Joshua R. Haeder (born September 19, 1980) is an American businessman and politician from the state of South Dakota. He is the South Dakota State Treasurer.

Haeder is from Huron, South Dakota. Prior to being elected South Dakota's 33rd state treasurer, Josh Haeder was the managing partner of Haeder Organization, LLC based in Huron, SD. Haeder Organization is a property management and real estate investment company. Haeder served  years as the Northeast Director for U.S. Senator Mike Rounds who is a member of the Banking Committee.

Haeder's experience includes time as the chief operating officer for a national, non-profit credit counseling agency that assists individuals and families considering bankruptcy.
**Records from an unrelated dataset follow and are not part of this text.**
(** C1, on the code: the create route is declared without a response model,
    unlike the list and delete routes, and its response carries the password.
    On the empty table, creating alice with password p1 is answered with an
    object that has the three keys username, password and id. *)
Theorem create_response_carries_password :
  fst (post_create_user alice ∅) =
    Success (JObj [("username", JStr "alice"); ("password", JStr "p1");
                   ("id", JInt 1)])
  /\ (payload (fst (post_create_user alice ∅)) ≫= json_field "password") =
       Some (JStr "p1").
Proof.
  vm_compute. split; reflexivity.
Qed.

(** Every successful create response has the password key. *)
Lemma create_payload_has_password (body : json) (db : users) (c : json) :
  payload (fst (post_create_user body db)) = Some c ->
  has_key "password" c = true.
Proof.
  unfold post_create_user, route, create_user.
  destruct (UserCreate_validate body) as [uc|]; [|discriminate].
  destruct (query_by_username (uc_username uc) db); simpl; [discriminate|].
  intros [= <-]. reflexivity.
Qed.

(** ** Invariants of the service over a sequence of requests *)

Lemma unique_usernames_empty : unique_usernames ∅.
Proof.
  intros i j ci cj Hi. rewrite lookup_empty in Hi. discriminate.
Qed.

Lemma unique_usernames_insert (db : users) (name pw : string) :
  unique_usernames db -> fresh_username name db ->
  unique_usernames (<[next_rowid db := mkColumns name pw]> db).
Proof.
  intros Hu Hf i j ci cj Hi Hj Heq.
  destruct (decide (i = next_rowid db)) as [->|Hni];
    destruct (decide (j = next_rowid db)) as [->|Hnj]; [reflexivity| | |].
  - rewrite lookup_insert_eq in Hi. rewrite lookup_insert_ne in Hj by congruence.
    injection Hi as <-. simpl in Heq. apply Hf in Hj. congruence.
  - rewrite lookup_insert_eq in Hj. rewrite lookup_insert_ne in Hi by congruence.
    injection Hj as <-. simpl in Heq. apply Hf in Hi. congruence.
  - rewrite lookup_insert_ne in Hi by congruence.
    rewrite lookup_insert_ne in Hj by congruence.
    exact (Hu i j ci cj Hi Hj Heq).
Qed.
(** C1 fails on the code.  The loop reads the link's own date, never the
    date of the joined event: when no link row carries a date the result
    is empty whatever the dates of the events, and so it is for the event
    dated 2020-01 with its link of lag 12, high, increase. *)
Theorem build_event_effects_reads_link_date
    (df : DataFrame) (target_code : string) :
  (forall r, In r df -> record_type r = Some "impact_link" ->
             observation_date r = None) ->
  build_event_effects df target_code = []
  /\ build_event_effects event_dated_link_undated "X" = [].
Proof.
  intro H. split; [| reflexivity].
  unfold build_event_effects.
  destruct (filter (fun r => col_eqb (record_type r) "event") df)
    as [| e events]; [reflexivity |].
  destruct (filter (fun r => col_eqb (record_type r) "impact_link") df)
    as [| l links] eqn:El; [reflexivity |].
  rewrite flat_map_all_nil; [reflexivity |].
  intros j Hj. unfold loop_rows in Hj. apply filter_In in Hj.
  destruct Hj as [Hj _]. apply merge_left_link in Hj.
  rewrite <- El in Hj. apply filter_In in Hj. destruct Hj as [Hin Ht].
  apply col_eqb_eq in Ht.
  unfold row_effects. rewrite (H _ Hin Ht). reflexivity.
Qed.

Lemma build_event_effects_reads_link_date_witness :
  build_event_effects event_dated_link_undated "X" = [].
Proof.
  apply (build_event_effects_reads_link_date event_dated_link_undated "X").
  intros r Hr Ht. simpl in Hr.
  destruct Hr as [<- | [<- | []]]; [discriminate Ht | reflexivity].
Defined.

(** C4 fails on the code.  A link whose parent event is not in the table,
    and whose only candidate event has no date, still contributes its full
    ramp, from the date of the link row itself. *)
Theorem build_event_effects_parent_missing :
  series_equiv (build_event_effects link_dated_parent_missing "X")
               [(2021, 0.045%Q); (2022, 0.0975%Q); (2023, 0.15%Q)]
  /\ merge_left
       (filter (fun r => col_eqb (record_type r) "impact_link")
               link_dated_parent_missing)
       (filter (fun r => col_eqb (record_type r) "event")
               link_dated_parent_missing)
     = [mkJoined (link_row "L1" "E9" "X" "high" "increase" (LagNumber 12)
                           (Some (jan 2020)))
                 None None None].
Proof.
  split; [| reflexivity].
  vm_compute. repeat constructor.
Qed.

(** ** Column assignment *)

Lemma getitem_setitem_same (fr : Frame) (name : string) (col : list cell) :
  getitem (setitem fr name col) name = Some col.
Proof.
  induction fr as [| [n c] fr IH]; cbn [setitem getitem].
  - now rewrite String.eqb_refl.
  - destruct (String.eqb n name) eqn:E; cbn [getitem]; now rewrite E.
Qed.

Lemma getitem_setitem_other (fr : Frame) (name other : string)
    (col : list cell) :
  other <> name -> getitem (setitem fr name col) other = getitem fr other.
Proof.
  intro H. induction fr as [| [n c] fr IH]; cbn [setitem getitem].
  - destruct (String.eqb_spec name other); [congruence | reflexivity].
  - destruct (String.eqb_spec n name) as [-> | Hn]; cbn [getitem].
    + destruct (String.eqb_spec name other); [congruence | reflexivity].
    + now rewrite IH.
Qed.

Lemma nth_error_combine_Some {A B : Type} (la : list A) (lb : list B)
    (i : nat) (a : A) (b : B) :
  nth_error la i = Some a -> nth_error lb i = Some b ->
  nth_error (combine la lb) i = Some (a, b).
Proof.
  revert lb i. induction la as [| x la IH]; intros lb i Ha Hb.
  - destruct i; discriminate.
  - destruct lb as [| y lb]; [destruct i; discriminate |].
    destruct i as [| i]; simpl in *; [congruence | now apply IH].
Qed.

(** Every table the forecaster returns has the same four columns. *)
Lemma fit_linear_forecast_columns
    (polyfit : list Q -> list Q -> option (Q * Q)) (sqrt : Q -> Q)
    (series_df : DataFrame) (years : list Z) (fc : Frame) :
  fit_linear_forecast polyfit sqrt series_df years = Some fc ->
  exists f lo hi,
    fc = [("year", map Int years); ("forecast", f); ("ci_low", lo);
          ("ci_high", hi)].
Proof.
  unfold fit_linear_forecast.
  destruct (Nat.ltb _ 2).
  - intro H; injection H as <-. now do 3 eexists.
  - destruct (polyfit _ _) as [[slope intercept] |]; [| discriminate].
    intro H; injection H as <-. now do 3 eexists.
Qed.

(** The adjustment read for a year: the entry of the series, 0 if none. *)
Lemma map_series_fillna (y : list cell) (effects : Series) (i : nat) (t : Z) :
  nth_error y i = Some (Int t) ->
  nth_error (fillna_col 0 (map_series y effects)) i
  = Some (Float (fillna 0 (series_get effects t))).
Proof.
  intro H. unfold fillna_col, map_series.
  rewrite !nth_error_map, H. cbn [option_map cell_key].
  now destruct (series_get effects t).
Qed.
Lemma pm_delete_other (key k : string) (m : ProgressMap) :
  k <> key -> pm_delete key m k = m k.
Proof.
  intros Hne. unfold pm_delete.
  destruct (String.eqb_spec k key); [contradiction | reflexivity].
Qed.

Lemma CancelUpload_after_registration_aux
    (key : string) (uploadReq : UploadRequest.t) (pr pr' : Progress) (p : nat) :
  enqueueUploadClosure key uploadReq pr = Some (p, pr') ->
  let pr'' := snd (CancelUpload key pr') in
  fst (CancelUpload key pr') = None
  /\ nth_error (uploadObjects pr') p = Some (uploadReq, false)
  /\ nth_error (uploadObjects pr'') p = Some (uploadReq, true)
  /\ (forall p', p' <> p ->
        nth_error (uploadObjects pr'') p' = nth_error (uploadObjects pr) p')
  /\ uploadChan pr'' = uploadChan pr ++ [p]
  /\ uploadProgressMap pr'' = uploadProgressMap pr'
  /\ CancelUpload key pr'' = (None, pr'').
Proof.
  unfold enqueueUploadClosure.
  destruct (List.length (uploadChan pr) <? chanCapacity)%nat; [| discriminate].
  intros Hrun. inversion Hrun; subst; clear Hrun. cbv zeta.
  unfold CancelUpload. cbn [uploadProgressMap uploadObjects uploadChan fst snd].
  rewrite pm_insert_same. cbn [uploadProgressMap uploadObjects uploadChan fst snd].
  assert (Hlast : nth_error (uploadObjects pr ++ [(uploadReq, false)])
                    (List.length (uploadObjects pr)) = Some (uploadReq, false))
    by apply nth_error_app_last.
  assert (Hcancelled :
            nth_error (cancelAt (List.length (uploadObjects pr))
                         (uploadObjects pr ++ [(uploadReq, false)]))
              (List.length (uploadObjects pr)) = Some (uploadReq, true)).
  { rewrite cancelAt_last. apply nth_error_app_last. }
  split; [reflexivity |]. split; [exact Hlast |]. split; [exact Hcancelled |].
  split.
  - intros p' Hne. rewrite cancelAt_other by exact Hne.
    destruct (Nat.lt_ge_cases p' (List.length (uploadObjects pr))) as [Hlt | Hge].
    + apply nth_error_app1. exact Hlt.
    + rewrite (proj2 (nth_error_None (uploadObjects pr) p')) by exact Hge.
      apply nth_error_None. rewrite length_app. cbn [List.length]. lia.
  - split; [reflexivity |]. split; [reflexivity |].
    unfold CancelUpload.
    cbn [uploadProgressMap uploadObjects uploadChan fst snd].
    rewrite pm_insert_same, cancelAt_idempotent. reflexivity.
Qed.
(** * Cube quadruplets: a shallow embedding of the search core

    The programs embedded here look for integer quadruplets (a, b, c, d)
    with a^3 + b^3 + c^3 = d^3 and d > a > b > c > 0:

    - [quadrapulets.py]: [find_cube_quadruplets], the brute-force search;
    - [app.py]: [find_cube_quadruplets_improved] and
      [verify_equation_step_by_step];
    - [app-p.py]: [find_gcd_multiple], [is_primitive_solution],
      [get_primitive_form], [find_cube_quadruplets_with_factors] and
      [find_cube_quadruplets_range_with_factors].

    Python integers are unbounded, so they are [Z].  The text the
    functions build for the user interface is not modelled; what the text
    depends on (the iteration counter, whether the stop notice was written,
    the results of the checks) is kept as data. *)

From Stdlib Require Import ZArith List Bool Lia QArith String.
From Stdlib Require Import Sorted.
Import ListNotations.
Local Open Scope Z_scope.

(** ** Python values, exceptions and results *)

Module Py.

(** The values that reach the entry points: an integer, or [None] (what
    the interface hands over for an empty number field). *)
Inductive value : Type :=
| Int (z : Z)
| None.

Inductive exn : Type :=
| ValueError
| TypeError
| OverflowError
| ZeroDivisionError.

(** A computation either returns or raises. *)
Inductive result (A : Type) : Type :=
| Return (x : A)
| Raise (e : exn).
Arguments Return {A} x.
Arguments Raise {A} e.
(** A loop that folds [f] over the slots [i, i + n) computes the fold of
    the corresponding slice of the block. *)
Lemma for_count_fold (b : block) (f : float -> float -> float) (n : nat) :
  forall (i : Z) (s : float),
    0 <= i -> (Z.to_nat i + n <= length b)%nat ->
    for_count n i (fun i s => x <~ load b i ; Ret (f s x)) s
    = Ret (fold_left f (take n (drop (Z.to_nat i) b)) s).
Proof.
  induction n as [| n IH]; intros i s Hi Hn.
  - reflexivity.
  - destruct (load_in_bounds b i) as (v & Hv & Hl); [ lia | ].
    cbn [for_count]. rewrite Hl. cbn [obind].
    rewrite IH by lia.
    rewrite (drop_S b v (Z.to_nat i) Hv).
    replace (Z.to_nat (i + 1)) with (S (Z.to_nat i)) by lia.
    reflexivity.
Qed.

Lemma for_range_fold (array : DynamicArray) (f : float -> float -> float) (s : float) :
  0 <= size array <= Z.of_nat (length (data array)) ->
  for_range 0 (size array) (fun i s => x <~ load (data array) i ; Ret (f s x)) s
  = Ret (fold_left f (elements array) s).
Proof.
  intros H. unfold for_range, elements.
  rewrite for_count_fold by lia.
  rewrite Z.sub_0_r. reflexivity.
Qed.

Lemma fold_left_map_add (g : float -> float) (l : list float) (s : float) :
  fold_left (fun acc x => (acc + g x)%float) l s = fold_left PrimFloat.add (map g l) s.
Proof.
  revert s. induction l as [| x l IH]; intros s; [ reflexivity | apply IH ].
Qed.
(** X5.  A reply without text that carries a card with no silent path,
    in a turn whose interrupt is accepted (or not configured): the turn
    resolves with status [listening] and no error, the card is pending,
    and nothing is spoken: the main callback asks only for the backend
    query and the interrupt.  The card's message, trimmed, is
    appended to the history as an assistant message if it is not empty;
    otherwise the history gains the user message alone. *)
Theorem runTurn_card_only_reply :
  forall filler w userText schedule (s : Session) r card,
    truthy (trim userText) = true ->
    isProcessing s = false ->
    sendCopilotMessage (optionsRef w Main) (trim userText) = Resolved r ->
    interruptAccepted (optionsRef w Main) ->
    Resp.signinCard r = Some card ->
    canTrySilently (optionsRef w Main) card = false ->
    trim (Resp.botReply r) = [] ->
    let out := runTurn filler w userText (start schedule s) in
    Forall nothingSpoken (trace (snd out)) /\
    settledWell (fst out) (session (snd out)) /\
    signinCard (session (snd out)) = Some card /\
    exists mu,
      Msg.role mu = Role.user /\ Msg.text mu = trim userText /\
      if truthy (trim (Card.message card))
      then exists ma,
             Msg.role ma = Role.assistant /\
             Msg.text ma = trim (Card.message card) /\
             history (session (snd out)) = history s ++ [mu; ma]
      else history (session (snd out)) = history s ++ [mu].
Proof.
  intros filler w userText schedule s r card Hclean Hproc Hsend Hint Hcard
    Hcan Hreply out.
  apply (triple_run nothingSpoken (runTurn filler w userText) s
           (fun o s' =>
              settledWell o s' /\
              signinCard s' = Some card /\
              exists mu,
                Msg.role mu = Role.user /\ Msg.text mu = trim userText /\
                if truthy (trim (Card.message card))
                then exists ma,
                       Msg.role ma = Role.assistant /\
                       Msg.text ma = trim (Card.message card) /\
                       history s' = history s ++ [mu; ma]
                else history s' = history s ++ [mu])).
  assert (Hreply' : truthy (trim (Resp.botReply r)) = false)
    by (rewrite Hreply; reflexivity).
  unfold runTurn, runTurnOf; trun; rewrite Hclean, Hproc; cbn [negb orb].
  unfold runTurn_try, pushMessage; trun_sharp; rewrite Hsend; trun.
  unfold interruptAccepted in Hint.
  destruct (interruptSpeech (optionsRef w Main)) as [[[]|?]|];
    [ | contradiction | ];
    unfold hasExchangeUri, trySilentExchange, pushMessage;
    trun_sharp_all ltac:(rewrite ?Hcard, ?Hreply');
    try exact I; try solve [guard_excludes Hcan].
  all: simpl; rewrite <- ?app_assoc; simpl;
    (split; [repeat split|]); (split; [reflexivity|]);
    match goal with
    | |- context [?h ++ [?a; ?b]] =>
        exists a; split; [reflexivity|]; split; [reflexivity|];
        exists b; repeat split
    | |- context [?h ++ [?a]] => exists a; repeat split
    end.
Qed.
(** ** How a run ends *)

(** X8. A run that raises, or that finds no file, has copied nothing:
    besides the check of the source root it has at most made the
    destination root. So the exceptions of [read_folder] all come before
    the first file task, and once tasks run the run does not raise. *)
Theorem raising_run_copies_nothing
    (Path_match : Path -> string -> result bool) (fuel : nat)
    (src_root out_root : Path) (max_workers retries : Z) (delay : float)
    (skip_locked : bool) (excludes : list string) (w : World)
    (r : result (option summary)) (w' : World) :
  read_folder Path_match fuel src_root out_root max_workers retries delay
              skip_locked excludes w = Done (r, w') ->
  (forall s : summary, r <> Ok (Some s)) ->
  (trace w' = trace w /\ fs w' = fs w)
  \/ (trace w' = trace w ++ [EvMkdir out_root]
      /\ (fs w' = fs w \/ fs w' = add_dirs out_root (fs w))).
Proof.
  unfold read_folder, _mkdir_async. intros H Hr.
  destruct (negb (exists_ (fs w) src_root) || negb (is_dir (fs w) src_root)).
  { injection H as _ <-. now left. }
  destruct (faults w (clock w)) as [exc|].
  { injection H as _ <-. right. split; [reflexivity | now left]. }
  destruct (max_workers <? 0)%Z.
  { injection H as _ <-. right. split; [reflexivity | now right]. }
  set (w1 := set_fs (add_dirs out_root (fs w))
                    (tick (emit (EvMkdir out_root) w))) in H.
  pose proof (iter_entries_world Path_match src_root excludes
                (rglob (fs w1) src_root) w1) as Hw.
  unfold iter_files_recursive in H.
  destruct (iter_entries Path_match src_root excludes
              (rglob (fs w1) src_root) w1) as [[[|f files]|exc] w2];
    simpl in Hw; destruct Hw as (Hfs & Htr & _).
  - injection H as _ <-. right. split; [exact Htr | right; exact Hfs].
  - destruct (gather _ _ _ _ _ _ _ _) as [[results w3]|wb|]; try discriminate.
    injection H as <- _. now elim (Hr _ eq_refl).
  - injection H as _ <-. right. split; [exact Htr | right; exact Hfs].
Qed.

(** An empty pattern makes pathlib refuse the match: the run raises
    after the destination root is made, and copies nothing. *)
Lemma raising_run_copies_nothing_witness :
  exists w' : World,
    read_folder PurePath_match 4 (Path_of_string "/src") (Path_of_string "/out")
                4 3 0.5%float false [""] example_world
    = Done (Raise (mkExn ValueError "empty pattern"), w')
    /\ ((trace w' = trace example_world /\ fs w' = fs example_world)
        \/ (trace w' = trace example_world ++ [EvMkdir (Path_of_string "/out")]
            /\ (fs w' = fs example_world
                \/ fs w' = add_dirs (Path_of_string "/out") (fs example_world)))).
Proof.
  eexists. split; [reflexivity|].
  apply (raising_run_copies_nothing PurePath_match 4 (Path_of_string "/src")
           (Path_of_string "/out") 4 3 0.5%float false [""] example_world
           (Raise (mkExn ValueError "empty pattern")));
    [reflexivity | discriminate].
Defined.

Lemma or_empty_id (l : list string) : Cli.or_empty l = l.
Proof. now destruct l. Qed.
He also spent several years in business and agricultural banking management. Haeder's education includes a B.S. in Public Safety Management and a M.A. in Intelligence and Global Security.

Haeder and his wife Amanda have two young daughters at home, Maggie and Laikyn. In his spare time, Haeder is a public address announcer for sporting activities, enjoys practicing mixed martial arts, pheasant hunting, fishing and watching Minnesota Twins baseball.

Political career
He served as a regional director for U.S. Senator Mike Rounds.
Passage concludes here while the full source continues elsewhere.